Definition insert_wallet_audit (a : WalletAudit) : Tx () :=
  dup ← gets (λ db, wallet_audits db !! wa_id a);
  match dup with
  | Some _ => raise (IntegrityError "wallet_audits_pkey")
  | None => modify (λ db, set_wallet_audits (<[wa_id a := a]> (wallet_audits db)) db)
  end.

Definition phuc_hoi_so_du_cache (wallet_id actor_id : Z) (reason : string)
    (authorization : option Evidence) : Tx Wallet :=
  raise_if (negb (reason_valid reason)) ValueError;;
  _require_admin (Some actor_id);;
  wallet ← _lock_wallet wallet_id;
  total ← gets (λ db, ledger_total wallet_id (wallet_ledger db));
  balance ← _integer_vnd total;
  if w_balance_vnd wallet =? balance then mret wallet
  else
    savepoint (
      id ← fresh_id;
      insert_wallet_audit (mkWalletAudit id wallet_id actor_id cache_repaired
        (w_balance_vnd wallet) balance None (strip reason));;
      modify (set_balance wallet_id balance);;
      ghi_nhat_ky (Some actor_id) "wallet.cache_repaired" "wallet_audit" (uuid_str id)
        [("wallet_id", JStr (uuid_str wallet_id));
         ("before_balance_vnd", JInt (w_balance_vnd wallet));
         ("after_balance_vnd", JInt balance);
         ("driver_id", JStr (uuid_str (w_driver_id wallet)));
         ("reason", JStr (strip reason)); ("audit_version", JInt 1)]
        (ev_permission <$> authorization) (ev_roles <$> authorization));;
    _lock_wallet wallet_id.

Definition wallet_of_driver (driver_id : Z) (db : Db) : option Wallet :=
  select_where (λ w, w_driver_id w =? driver_id) (wallets db).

---

» Task goal
Using the listing above, show every line that includes the string "total".

» Exercise response
  total ← gets (λ db, ledger_total wallet_id (wallet_ledger db));
  balance ← _integer_vnd total;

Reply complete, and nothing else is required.